■ Work instructions ■
After locating the line with "it ([src/sdk/python/pip_sdk.py]), together" in the data that follows, return it and every later line exactly, up to and including the line with "the [result] monad.".

[Data records]
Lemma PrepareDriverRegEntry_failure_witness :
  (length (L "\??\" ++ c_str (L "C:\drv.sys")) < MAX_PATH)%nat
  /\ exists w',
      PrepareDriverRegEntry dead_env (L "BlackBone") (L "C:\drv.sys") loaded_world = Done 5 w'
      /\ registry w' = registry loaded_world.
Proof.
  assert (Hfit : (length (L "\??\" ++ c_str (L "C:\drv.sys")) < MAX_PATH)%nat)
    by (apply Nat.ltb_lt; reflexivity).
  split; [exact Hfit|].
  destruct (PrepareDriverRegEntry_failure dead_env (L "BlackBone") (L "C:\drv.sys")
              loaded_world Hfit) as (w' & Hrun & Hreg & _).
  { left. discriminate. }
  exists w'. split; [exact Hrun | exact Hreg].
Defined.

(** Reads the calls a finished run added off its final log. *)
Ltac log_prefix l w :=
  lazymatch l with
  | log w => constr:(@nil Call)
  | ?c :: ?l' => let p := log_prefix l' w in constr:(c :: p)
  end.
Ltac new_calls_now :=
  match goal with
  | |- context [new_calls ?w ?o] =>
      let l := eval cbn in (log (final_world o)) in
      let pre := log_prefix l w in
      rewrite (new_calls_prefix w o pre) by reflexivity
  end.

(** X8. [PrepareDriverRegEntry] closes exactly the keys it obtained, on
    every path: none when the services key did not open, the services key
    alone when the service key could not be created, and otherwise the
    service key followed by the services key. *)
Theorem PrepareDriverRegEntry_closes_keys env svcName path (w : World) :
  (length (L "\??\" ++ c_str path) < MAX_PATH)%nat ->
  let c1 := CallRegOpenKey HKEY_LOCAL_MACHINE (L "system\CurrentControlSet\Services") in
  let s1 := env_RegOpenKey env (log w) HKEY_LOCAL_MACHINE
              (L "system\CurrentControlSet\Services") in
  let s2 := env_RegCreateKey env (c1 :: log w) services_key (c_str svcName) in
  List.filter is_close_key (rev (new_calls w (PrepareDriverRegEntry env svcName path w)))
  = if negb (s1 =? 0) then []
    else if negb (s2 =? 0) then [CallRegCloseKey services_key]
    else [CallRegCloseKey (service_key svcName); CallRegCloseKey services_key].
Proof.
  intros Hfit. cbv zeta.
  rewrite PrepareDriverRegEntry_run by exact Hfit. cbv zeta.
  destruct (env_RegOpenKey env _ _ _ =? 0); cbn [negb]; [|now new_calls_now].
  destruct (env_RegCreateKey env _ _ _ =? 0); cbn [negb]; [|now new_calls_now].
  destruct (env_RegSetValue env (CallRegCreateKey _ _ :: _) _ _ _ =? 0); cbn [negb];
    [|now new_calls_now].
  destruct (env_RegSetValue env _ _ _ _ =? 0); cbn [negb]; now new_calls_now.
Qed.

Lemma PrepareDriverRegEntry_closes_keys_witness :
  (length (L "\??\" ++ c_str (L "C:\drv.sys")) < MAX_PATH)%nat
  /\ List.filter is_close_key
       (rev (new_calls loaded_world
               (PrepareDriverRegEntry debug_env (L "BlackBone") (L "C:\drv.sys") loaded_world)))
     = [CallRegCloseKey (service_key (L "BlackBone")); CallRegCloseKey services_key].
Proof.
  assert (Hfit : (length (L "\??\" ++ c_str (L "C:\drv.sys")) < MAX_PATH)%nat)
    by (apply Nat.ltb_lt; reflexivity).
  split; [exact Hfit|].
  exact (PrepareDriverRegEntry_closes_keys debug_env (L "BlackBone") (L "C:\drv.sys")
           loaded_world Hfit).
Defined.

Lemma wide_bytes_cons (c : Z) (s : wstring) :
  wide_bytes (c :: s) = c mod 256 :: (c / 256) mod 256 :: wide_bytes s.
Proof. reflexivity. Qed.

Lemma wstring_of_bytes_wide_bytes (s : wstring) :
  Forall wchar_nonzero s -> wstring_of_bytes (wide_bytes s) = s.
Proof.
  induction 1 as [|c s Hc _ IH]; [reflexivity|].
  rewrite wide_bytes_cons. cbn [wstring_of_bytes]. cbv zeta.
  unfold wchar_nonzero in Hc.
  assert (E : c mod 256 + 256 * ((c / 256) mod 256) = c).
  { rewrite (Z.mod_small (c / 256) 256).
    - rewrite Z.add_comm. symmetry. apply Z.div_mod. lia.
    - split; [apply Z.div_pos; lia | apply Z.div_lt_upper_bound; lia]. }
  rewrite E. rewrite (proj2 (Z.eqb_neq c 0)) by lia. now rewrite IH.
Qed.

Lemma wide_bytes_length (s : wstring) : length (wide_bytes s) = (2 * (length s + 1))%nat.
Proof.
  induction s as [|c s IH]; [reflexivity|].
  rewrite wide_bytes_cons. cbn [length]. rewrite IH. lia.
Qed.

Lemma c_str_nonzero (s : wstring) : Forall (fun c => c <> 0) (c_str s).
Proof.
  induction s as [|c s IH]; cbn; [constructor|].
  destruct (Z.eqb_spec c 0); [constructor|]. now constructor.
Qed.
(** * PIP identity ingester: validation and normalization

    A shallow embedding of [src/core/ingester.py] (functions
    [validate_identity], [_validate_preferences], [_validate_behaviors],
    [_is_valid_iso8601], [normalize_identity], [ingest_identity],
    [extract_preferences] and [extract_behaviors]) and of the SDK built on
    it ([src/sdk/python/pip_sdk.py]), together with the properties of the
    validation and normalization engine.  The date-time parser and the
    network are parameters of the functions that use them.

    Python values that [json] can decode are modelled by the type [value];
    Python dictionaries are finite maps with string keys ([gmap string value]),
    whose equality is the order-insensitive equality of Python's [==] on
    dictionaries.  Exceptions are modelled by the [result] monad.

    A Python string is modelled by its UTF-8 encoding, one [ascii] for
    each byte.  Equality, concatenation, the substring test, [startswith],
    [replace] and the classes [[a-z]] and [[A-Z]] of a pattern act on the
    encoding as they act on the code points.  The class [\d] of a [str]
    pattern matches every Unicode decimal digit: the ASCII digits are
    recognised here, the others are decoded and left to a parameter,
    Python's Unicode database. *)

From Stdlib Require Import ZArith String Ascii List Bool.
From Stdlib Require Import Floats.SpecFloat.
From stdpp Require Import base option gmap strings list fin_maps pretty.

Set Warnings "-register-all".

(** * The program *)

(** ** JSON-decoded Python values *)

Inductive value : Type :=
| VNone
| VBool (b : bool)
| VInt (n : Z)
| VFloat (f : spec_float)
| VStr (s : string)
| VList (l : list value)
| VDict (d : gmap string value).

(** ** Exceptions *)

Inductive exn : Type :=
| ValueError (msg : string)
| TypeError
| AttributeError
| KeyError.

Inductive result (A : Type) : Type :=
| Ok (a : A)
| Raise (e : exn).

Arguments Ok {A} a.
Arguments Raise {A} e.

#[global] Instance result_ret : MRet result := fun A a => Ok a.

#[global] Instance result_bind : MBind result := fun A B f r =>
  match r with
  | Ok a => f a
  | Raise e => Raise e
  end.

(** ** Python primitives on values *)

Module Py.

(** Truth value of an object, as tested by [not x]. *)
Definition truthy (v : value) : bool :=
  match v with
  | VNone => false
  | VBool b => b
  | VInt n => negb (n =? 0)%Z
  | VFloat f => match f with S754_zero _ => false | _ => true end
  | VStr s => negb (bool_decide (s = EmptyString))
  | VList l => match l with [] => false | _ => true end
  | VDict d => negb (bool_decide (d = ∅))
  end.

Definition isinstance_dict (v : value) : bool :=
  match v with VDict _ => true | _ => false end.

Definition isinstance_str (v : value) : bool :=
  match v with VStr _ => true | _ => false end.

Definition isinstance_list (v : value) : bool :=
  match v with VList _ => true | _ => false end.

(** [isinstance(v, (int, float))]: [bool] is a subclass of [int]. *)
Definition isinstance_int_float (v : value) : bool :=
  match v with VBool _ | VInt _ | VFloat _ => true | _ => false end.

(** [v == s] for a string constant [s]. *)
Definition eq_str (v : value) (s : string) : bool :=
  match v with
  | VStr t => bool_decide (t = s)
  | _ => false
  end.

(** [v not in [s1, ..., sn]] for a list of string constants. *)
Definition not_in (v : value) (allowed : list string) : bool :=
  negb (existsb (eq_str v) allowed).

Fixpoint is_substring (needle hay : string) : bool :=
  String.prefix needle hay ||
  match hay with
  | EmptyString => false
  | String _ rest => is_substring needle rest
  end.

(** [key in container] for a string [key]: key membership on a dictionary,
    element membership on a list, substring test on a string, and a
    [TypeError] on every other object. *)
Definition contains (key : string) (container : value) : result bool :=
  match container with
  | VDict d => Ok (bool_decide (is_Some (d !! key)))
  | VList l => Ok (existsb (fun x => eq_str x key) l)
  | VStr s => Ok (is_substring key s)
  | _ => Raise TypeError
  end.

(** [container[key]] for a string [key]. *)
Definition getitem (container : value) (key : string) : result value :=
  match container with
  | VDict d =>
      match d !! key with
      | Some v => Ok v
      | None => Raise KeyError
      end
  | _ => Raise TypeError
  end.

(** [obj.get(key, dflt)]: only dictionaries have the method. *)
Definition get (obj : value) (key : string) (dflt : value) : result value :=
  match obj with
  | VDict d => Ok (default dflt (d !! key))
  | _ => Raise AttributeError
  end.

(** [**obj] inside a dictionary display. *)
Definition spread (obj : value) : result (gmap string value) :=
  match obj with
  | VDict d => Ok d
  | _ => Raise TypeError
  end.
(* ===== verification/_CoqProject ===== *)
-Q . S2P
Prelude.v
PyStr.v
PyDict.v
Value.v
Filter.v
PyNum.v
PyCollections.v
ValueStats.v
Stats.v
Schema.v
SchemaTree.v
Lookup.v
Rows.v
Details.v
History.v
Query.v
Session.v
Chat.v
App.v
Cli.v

■ Response to the exercise ■
    it ([src/sdk/python/pip_sdk.py]), together with the properties of the
    validation and normalization engine.  The date-time parser and the
    network are parameters of the functions that use them.

    Python values that [json] can decode are modelled by the type [value];
    Python dictionaries are finite maps with string keys ([gmap string value]),
    whose equality is the order-insensitive equality of Python's [==] on
    dictionaries.  Exceptions are modelled by the [result] monad.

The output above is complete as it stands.